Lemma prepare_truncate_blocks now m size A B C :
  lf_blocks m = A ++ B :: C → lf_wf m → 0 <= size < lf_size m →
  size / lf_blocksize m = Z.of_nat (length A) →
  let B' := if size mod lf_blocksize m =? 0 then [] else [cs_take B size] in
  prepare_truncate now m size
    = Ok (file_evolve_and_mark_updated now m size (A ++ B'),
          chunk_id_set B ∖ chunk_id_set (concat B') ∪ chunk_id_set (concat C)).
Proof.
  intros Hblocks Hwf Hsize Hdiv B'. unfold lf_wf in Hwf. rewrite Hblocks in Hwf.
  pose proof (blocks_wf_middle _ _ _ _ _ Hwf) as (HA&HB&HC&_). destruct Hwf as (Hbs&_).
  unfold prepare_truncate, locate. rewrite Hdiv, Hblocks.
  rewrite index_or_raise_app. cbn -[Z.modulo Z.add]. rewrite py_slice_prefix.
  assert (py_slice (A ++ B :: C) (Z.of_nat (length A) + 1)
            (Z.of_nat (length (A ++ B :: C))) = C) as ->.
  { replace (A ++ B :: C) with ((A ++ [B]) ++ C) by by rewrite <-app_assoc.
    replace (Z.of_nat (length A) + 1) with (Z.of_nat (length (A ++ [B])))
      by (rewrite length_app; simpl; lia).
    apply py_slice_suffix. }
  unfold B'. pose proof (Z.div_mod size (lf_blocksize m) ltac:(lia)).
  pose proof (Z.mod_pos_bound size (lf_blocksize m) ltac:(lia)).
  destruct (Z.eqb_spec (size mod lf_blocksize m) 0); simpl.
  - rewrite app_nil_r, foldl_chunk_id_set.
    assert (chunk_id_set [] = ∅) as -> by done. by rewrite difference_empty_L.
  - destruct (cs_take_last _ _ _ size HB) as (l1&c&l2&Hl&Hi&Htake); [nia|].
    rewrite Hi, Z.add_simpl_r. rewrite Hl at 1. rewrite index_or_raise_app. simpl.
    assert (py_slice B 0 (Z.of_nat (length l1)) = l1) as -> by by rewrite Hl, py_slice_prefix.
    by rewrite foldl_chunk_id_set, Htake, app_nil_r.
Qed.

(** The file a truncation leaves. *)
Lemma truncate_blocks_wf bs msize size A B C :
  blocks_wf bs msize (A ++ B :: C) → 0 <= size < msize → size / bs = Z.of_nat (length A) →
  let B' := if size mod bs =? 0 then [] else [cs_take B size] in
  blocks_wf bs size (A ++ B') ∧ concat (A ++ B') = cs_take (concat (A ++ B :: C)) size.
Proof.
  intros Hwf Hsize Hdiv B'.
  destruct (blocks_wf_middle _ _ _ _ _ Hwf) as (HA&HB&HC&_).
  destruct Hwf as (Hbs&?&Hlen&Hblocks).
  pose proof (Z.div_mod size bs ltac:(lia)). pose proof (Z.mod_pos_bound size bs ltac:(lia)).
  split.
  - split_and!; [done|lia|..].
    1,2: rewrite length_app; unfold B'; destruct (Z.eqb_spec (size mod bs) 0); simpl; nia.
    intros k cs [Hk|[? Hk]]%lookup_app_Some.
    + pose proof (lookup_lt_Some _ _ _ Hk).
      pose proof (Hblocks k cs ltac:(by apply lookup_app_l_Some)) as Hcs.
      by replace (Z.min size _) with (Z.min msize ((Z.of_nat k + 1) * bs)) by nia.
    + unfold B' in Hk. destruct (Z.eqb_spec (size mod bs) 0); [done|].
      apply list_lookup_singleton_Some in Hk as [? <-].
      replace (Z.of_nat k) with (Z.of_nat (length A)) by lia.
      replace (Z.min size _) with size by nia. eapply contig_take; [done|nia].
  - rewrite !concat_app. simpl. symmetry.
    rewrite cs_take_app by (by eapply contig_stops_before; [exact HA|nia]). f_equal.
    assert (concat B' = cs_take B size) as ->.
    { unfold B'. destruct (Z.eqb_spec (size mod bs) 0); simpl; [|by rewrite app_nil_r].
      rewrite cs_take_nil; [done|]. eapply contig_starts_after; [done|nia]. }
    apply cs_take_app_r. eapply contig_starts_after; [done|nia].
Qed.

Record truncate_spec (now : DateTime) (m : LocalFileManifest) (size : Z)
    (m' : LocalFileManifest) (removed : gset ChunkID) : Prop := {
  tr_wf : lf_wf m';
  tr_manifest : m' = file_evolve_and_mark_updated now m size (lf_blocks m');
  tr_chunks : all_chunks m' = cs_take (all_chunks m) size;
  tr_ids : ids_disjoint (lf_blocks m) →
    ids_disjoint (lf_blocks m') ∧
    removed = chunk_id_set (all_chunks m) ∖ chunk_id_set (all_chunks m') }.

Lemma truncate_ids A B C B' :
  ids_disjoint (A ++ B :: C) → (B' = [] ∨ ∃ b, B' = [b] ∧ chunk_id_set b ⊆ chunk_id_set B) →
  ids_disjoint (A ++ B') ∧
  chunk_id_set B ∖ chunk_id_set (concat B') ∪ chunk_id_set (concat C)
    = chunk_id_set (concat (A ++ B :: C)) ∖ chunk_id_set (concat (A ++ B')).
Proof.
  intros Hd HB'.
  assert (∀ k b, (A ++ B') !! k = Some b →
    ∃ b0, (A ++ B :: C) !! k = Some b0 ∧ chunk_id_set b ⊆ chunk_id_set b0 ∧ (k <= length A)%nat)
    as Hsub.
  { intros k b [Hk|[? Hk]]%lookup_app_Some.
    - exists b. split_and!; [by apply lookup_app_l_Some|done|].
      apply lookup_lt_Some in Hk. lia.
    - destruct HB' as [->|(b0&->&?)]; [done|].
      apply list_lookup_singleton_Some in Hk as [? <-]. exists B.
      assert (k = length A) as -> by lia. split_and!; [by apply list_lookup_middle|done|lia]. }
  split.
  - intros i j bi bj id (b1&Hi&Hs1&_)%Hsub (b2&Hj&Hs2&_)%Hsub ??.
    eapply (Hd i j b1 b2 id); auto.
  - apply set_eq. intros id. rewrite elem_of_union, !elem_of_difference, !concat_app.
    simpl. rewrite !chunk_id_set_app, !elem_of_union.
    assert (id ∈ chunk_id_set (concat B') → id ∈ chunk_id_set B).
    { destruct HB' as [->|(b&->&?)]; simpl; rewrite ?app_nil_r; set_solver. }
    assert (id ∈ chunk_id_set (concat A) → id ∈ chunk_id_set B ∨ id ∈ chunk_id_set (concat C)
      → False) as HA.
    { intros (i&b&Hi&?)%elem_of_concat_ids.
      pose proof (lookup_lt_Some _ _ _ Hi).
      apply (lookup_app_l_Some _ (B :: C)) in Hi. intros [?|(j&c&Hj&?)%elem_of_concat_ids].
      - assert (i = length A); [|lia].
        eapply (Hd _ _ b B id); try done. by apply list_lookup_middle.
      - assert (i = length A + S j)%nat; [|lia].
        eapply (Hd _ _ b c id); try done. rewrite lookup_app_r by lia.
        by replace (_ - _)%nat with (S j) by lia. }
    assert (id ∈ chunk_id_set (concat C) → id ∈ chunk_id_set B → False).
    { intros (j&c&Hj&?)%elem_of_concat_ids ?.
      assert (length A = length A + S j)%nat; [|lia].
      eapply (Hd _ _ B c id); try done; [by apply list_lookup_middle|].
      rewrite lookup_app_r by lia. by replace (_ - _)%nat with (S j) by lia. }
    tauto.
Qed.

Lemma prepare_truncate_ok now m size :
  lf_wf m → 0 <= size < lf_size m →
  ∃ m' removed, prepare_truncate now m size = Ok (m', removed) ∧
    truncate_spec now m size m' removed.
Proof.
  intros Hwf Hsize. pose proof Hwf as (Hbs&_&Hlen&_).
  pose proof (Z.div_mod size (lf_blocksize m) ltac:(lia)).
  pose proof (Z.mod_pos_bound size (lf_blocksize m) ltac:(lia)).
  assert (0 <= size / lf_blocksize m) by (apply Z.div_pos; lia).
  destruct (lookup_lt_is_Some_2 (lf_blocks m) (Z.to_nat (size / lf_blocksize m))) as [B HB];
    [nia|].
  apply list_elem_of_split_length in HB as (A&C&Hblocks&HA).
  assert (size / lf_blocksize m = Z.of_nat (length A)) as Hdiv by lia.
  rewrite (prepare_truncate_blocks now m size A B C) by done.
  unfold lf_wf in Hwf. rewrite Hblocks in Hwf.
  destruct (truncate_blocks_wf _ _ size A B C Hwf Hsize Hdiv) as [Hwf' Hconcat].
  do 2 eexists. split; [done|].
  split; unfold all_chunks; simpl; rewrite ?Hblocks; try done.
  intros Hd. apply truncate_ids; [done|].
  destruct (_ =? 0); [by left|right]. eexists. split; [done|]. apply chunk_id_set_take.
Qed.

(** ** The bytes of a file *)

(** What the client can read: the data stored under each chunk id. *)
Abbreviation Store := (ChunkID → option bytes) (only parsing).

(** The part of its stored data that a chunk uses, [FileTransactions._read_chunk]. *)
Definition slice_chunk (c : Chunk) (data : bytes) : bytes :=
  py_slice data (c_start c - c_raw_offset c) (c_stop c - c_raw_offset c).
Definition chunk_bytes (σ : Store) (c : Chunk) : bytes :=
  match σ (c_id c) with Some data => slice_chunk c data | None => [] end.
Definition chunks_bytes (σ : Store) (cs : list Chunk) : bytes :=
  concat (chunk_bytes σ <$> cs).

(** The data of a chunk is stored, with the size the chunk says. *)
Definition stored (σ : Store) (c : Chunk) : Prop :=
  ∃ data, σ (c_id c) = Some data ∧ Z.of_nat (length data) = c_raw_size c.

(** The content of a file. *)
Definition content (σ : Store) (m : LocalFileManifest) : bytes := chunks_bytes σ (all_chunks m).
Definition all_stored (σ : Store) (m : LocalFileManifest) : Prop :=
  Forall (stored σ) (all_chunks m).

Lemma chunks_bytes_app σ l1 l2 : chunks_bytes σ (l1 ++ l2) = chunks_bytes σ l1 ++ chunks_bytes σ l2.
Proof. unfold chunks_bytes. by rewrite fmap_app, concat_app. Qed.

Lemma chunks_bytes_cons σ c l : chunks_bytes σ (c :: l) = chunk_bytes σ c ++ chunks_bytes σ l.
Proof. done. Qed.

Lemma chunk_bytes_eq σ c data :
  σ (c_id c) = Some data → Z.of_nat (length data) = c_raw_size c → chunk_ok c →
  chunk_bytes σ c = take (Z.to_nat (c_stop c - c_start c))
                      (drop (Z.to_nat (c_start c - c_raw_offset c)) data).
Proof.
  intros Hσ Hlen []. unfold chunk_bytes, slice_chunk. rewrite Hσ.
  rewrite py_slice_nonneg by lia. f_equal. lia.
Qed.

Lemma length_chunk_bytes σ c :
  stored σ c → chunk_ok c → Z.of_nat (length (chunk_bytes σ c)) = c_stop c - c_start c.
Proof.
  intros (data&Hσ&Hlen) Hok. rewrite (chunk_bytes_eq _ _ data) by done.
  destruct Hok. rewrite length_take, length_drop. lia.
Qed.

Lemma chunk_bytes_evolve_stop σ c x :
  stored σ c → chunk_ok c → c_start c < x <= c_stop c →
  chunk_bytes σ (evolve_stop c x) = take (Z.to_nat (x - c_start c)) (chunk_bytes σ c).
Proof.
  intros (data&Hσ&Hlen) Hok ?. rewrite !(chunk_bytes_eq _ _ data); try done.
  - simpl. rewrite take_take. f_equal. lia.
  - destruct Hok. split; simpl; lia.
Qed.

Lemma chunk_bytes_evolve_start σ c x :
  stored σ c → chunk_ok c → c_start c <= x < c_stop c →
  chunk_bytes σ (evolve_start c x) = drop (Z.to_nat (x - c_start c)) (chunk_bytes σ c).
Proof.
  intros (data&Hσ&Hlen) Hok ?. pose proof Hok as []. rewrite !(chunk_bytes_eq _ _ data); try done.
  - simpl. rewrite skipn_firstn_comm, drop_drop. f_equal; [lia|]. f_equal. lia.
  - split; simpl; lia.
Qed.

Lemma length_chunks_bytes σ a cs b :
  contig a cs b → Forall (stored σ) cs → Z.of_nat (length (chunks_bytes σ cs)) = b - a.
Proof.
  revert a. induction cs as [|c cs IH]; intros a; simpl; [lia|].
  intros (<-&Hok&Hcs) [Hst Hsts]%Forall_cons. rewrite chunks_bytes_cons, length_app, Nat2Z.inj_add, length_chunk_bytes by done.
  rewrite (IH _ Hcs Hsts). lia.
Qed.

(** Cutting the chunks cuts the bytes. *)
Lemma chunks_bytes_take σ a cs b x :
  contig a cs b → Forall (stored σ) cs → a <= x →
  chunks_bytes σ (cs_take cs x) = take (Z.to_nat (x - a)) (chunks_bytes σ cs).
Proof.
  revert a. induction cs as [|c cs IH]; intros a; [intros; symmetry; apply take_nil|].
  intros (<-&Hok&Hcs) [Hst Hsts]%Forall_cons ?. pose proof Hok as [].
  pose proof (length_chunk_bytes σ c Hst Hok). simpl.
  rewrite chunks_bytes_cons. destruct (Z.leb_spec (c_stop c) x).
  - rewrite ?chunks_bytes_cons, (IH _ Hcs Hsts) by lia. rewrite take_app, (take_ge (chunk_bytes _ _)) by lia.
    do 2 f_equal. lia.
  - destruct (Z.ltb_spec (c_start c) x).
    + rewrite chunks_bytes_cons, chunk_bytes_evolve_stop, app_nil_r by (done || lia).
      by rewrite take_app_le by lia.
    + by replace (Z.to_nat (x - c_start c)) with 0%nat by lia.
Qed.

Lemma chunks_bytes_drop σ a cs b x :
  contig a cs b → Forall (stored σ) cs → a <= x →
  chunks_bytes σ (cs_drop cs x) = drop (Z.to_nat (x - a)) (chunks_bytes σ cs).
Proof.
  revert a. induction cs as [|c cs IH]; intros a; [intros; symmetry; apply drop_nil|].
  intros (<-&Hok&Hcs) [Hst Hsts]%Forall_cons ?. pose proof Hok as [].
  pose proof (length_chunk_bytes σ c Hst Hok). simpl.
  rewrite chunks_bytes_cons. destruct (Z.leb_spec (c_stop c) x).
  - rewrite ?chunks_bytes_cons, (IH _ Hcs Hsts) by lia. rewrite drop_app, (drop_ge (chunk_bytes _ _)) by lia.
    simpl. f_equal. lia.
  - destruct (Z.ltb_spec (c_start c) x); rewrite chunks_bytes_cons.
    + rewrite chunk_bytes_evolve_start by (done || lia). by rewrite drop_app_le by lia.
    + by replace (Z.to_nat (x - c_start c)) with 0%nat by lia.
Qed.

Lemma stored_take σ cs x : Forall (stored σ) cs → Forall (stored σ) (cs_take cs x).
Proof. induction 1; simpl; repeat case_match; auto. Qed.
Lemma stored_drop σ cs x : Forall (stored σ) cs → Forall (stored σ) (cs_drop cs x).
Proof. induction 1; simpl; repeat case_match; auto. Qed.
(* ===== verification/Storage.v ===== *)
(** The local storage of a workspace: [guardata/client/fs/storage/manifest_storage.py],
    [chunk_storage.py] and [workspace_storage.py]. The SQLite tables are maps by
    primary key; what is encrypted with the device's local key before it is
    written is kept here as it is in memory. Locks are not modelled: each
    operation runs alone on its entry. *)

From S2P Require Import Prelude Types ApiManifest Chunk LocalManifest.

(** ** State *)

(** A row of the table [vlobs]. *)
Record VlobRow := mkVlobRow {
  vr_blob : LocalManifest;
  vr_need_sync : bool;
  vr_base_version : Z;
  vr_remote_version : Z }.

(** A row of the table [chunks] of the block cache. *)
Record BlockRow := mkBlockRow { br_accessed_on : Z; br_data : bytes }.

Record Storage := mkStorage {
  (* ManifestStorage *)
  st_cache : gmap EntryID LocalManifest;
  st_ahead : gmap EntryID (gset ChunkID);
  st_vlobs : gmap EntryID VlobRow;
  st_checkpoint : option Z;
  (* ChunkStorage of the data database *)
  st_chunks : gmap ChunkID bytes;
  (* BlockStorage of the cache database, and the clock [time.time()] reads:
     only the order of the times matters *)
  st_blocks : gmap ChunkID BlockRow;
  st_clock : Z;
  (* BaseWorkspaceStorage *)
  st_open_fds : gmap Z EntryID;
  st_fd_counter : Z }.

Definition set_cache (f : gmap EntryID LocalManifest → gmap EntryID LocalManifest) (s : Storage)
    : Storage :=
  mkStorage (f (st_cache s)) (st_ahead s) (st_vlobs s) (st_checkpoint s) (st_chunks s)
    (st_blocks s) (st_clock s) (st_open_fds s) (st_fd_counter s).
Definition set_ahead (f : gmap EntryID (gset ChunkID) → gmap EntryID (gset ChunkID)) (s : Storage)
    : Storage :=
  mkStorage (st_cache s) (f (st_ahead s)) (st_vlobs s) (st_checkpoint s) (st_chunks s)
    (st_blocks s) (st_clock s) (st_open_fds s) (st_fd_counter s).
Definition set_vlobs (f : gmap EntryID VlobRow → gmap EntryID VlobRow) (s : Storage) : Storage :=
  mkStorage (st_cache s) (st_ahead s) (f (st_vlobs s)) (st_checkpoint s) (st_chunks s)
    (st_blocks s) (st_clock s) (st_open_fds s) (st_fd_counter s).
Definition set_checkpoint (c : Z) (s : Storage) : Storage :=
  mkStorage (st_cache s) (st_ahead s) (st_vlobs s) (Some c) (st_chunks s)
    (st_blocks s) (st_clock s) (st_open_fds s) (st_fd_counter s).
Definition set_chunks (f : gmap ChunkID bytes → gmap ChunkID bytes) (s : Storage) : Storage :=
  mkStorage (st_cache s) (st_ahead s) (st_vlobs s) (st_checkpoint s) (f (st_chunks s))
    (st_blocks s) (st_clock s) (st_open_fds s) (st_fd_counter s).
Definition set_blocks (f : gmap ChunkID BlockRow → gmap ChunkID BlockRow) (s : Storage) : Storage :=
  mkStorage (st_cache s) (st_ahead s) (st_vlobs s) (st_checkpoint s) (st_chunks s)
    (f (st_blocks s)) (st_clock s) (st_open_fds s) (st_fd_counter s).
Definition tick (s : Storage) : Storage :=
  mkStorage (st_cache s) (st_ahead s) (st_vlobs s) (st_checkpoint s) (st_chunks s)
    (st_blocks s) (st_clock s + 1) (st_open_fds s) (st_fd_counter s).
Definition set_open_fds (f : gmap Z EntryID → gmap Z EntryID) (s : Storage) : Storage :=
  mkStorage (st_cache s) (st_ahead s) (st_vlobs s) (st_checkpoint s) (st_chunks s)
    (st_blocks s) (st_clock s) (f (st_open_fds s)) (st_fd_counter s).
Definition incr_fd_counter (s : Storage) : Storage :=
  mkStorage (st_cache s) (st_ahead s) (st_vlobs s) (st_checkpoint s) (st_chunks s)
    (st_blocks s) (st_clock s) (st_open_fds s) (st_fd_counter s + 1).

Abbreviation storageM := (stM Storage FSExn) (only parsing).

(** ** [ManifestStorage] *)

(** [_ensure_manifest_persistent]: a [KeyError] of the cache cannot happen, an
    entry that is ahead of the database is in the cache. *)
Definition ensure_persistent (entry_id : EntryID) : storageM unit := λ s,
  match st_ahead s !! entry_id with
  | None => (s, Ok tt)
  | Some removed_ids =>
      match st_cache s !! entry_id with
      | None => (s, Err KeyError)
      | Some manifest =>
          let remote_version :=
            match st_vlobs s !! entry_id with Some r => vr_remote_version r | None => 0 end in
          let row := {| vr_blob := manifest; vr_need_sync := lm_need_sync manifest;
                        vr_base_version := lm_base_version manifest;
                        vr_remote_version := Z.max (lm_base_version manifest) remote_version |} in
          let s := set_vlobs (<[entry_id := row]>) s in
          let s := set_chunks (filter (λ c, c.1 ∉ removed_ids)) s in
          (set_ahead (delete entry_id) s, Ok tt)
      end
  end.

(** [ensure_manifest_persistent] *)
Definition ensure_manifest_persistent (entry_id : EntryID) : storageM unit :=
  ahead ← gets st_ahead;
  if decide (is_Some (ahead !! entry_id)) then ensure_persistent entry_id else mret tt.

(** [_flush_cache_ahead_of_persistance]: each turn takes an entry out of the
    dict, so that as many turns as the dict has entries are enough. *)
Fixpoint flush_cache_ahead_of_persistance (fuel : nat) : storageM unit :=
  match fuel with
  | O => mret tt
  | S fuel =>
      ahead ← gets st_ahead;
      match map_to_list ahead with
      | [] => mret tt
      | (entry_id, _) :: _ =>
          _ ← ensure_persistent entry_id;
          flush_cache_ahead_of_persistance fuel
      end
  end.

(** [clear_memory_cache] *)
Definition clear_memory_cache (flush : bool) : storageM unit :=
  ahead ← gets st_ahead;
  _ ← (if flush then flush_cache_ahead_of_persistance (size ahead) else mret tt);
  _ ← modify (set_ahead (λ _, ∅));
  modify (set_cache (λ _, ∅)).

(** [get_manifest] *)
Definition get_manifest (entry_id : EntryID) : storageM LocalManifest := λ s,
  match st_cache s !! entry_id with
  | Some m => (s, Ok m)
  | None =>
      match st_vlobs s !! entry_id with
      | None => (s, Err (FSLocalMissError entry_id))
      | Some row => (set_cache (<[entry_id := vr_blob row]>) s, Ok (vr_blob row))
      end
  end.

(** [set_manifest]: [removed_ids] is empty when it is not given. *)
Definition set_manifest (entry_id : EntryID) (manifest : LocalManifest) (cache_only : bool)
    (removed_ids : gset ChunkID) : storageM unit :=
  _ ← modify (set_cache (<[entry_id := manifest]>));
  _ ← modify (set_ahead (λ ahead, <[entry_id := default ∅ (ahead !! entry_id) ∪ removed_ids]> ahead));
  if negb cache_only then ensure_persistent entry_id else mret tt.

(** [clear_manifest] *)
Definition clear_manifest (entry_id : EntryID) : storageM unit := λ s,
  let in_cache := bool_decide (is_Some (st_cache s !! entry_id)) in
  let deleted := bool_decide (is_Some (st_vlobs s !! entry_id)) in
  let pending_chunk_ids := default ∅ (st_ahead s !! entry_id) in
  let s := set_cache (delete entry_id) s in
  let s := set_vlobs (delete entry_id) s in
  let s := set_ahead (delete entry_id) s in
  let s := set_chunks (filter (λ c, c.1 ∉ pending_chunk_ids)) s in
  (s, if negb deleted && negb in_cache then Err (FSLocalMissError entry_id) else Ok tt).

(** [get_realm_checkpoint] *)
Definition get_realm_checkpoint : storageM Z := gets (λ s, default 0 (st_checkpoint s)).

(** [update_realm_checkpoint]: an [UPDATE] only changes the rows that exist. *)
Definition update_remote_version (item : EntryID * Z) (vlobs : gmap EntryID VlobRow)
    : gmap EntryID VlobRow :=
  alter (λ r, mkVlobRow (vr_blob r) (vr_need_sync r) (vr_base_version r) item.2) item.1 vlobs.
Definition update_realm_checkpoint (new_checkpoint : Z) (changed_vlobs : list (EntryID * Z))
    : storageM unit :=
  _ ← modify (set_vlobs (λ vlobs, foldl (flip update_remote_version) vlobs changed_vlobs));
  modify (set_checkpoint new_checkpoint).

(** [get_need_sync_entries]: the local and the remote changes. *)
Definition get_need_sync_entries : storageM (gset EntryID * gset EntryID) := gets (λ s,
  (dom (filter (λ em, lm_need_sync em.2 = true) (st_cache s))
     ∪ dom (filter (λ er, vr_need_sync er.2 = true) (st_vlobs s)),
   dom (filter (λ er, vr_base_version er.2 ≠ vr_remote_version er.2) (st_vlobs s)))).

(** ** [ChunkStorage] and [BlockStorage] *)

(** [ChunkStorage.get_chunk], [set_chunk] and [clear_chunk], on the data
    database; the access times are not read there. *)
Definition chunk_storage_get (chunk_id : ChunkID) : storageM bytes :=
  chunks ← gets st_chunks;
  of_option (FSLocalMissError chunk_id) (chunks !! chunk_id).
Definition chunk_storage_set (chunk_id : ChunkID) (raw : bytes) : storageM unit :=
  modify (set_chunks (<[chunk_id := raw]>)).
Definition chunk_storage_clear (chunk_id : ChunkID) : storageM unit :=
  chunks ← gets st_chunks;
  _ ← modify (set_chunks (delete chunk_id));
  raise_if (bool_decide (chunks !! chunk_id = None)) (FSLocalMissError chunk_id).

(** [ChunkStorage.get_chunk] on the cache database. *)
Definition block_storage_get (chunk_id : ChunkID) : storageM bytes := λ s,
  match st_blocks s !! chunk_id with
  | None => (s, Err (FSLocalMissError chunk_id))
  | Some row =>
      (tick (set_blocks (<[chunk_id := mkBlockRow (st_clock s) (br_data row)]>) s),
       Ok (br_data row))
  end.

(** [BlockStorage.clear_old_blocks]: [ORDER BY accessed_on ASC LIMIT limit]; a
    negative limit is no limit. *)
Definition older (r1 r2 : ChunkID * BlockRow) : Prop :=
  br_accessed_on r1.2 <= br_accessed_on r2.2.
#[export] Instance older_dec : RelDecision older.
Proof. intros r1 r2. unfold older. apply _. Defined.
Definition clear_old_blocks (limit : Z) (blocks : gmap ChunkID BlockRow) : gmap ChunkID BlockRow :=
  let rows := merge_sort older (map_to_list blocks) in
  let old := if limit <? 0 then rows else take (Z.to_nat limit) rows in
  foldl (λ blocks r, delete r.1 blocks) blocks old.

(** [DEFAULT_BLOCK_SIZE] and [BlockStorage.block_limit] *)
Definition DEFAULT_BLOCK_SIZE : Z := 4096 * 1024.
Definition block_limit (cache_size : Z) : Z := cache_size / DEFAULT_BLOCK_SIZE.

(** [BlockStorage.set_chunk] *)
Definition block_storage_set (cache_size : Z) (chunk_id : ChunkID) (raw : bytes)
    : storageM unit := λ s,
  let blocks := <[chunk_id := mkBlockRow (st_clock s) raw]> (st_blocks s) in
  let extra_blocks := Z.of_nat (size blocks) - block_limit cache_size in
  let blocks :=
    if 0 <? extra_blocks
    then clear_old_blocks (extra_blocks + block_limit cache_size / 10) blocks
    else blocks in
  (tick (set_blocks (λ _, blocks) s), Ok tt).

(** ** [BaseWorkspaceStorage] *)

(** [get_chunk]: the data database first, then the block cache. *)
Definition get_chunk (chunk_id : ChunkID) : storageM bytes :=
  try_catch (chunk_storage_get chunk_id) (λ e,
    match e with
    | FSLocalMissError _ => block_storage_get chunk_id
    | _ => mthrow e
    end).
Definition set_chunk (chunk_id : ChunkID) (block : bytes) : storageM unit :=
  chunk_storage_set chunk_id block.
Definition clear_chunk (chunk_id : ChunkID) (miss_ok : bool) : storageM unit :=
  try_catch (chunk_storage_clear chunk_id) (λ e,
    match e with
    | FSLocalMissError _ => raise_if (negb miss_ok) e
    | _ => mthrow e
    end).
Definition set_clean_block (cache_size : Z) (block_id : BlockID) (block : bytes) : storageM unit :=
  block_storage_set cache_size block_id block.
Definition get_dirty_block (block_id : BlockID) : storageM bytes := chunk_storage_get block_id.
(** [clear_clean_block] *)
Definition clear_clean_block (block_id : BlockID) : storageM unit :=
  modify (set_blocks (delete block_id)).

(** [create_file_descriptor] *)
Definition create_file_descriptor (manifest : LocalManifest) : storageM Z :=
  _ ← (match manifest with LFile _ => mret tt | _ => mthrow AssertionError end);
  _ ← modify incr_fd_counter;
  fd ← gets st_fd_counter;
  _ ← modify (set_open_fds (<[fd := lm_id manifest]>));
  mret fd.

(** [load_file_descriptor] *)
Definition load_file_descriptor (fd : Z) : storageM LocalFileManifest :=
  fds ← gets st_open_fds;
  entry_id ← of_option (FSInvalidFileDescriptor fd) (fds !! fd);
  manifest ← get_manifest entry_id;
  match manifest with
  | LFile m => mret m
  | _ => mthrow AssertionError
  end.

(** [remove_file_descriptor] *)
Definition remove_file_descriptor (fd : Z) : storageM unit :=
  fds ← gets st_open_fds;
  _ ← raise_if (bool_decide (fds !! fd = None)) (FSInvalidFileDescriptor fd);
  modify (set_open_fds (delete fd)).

========================================================================

• AIM OF THE TASK:
If a line of the entries holds the word "Hdiv", copy it out.

• ANSWER SPACE:
  intros Hblocks Hwf Hsize Hdiv B'. unfold lf_wf in Hwf. rewrite Hblocks in Hwf.
  unfold prepare_truncate, locate. rewrite Hdiv, Hblocks.
  intros Hwf Hsize Hdiv B'.
  assert (size / lf_blocksize m = Z.of_nat (length A)) as Hdiv by lia.
  destruct (truncate_blocks_wf _ _ size A B C Hwf Hsize Hdiv) as [Hwf' Hconcat].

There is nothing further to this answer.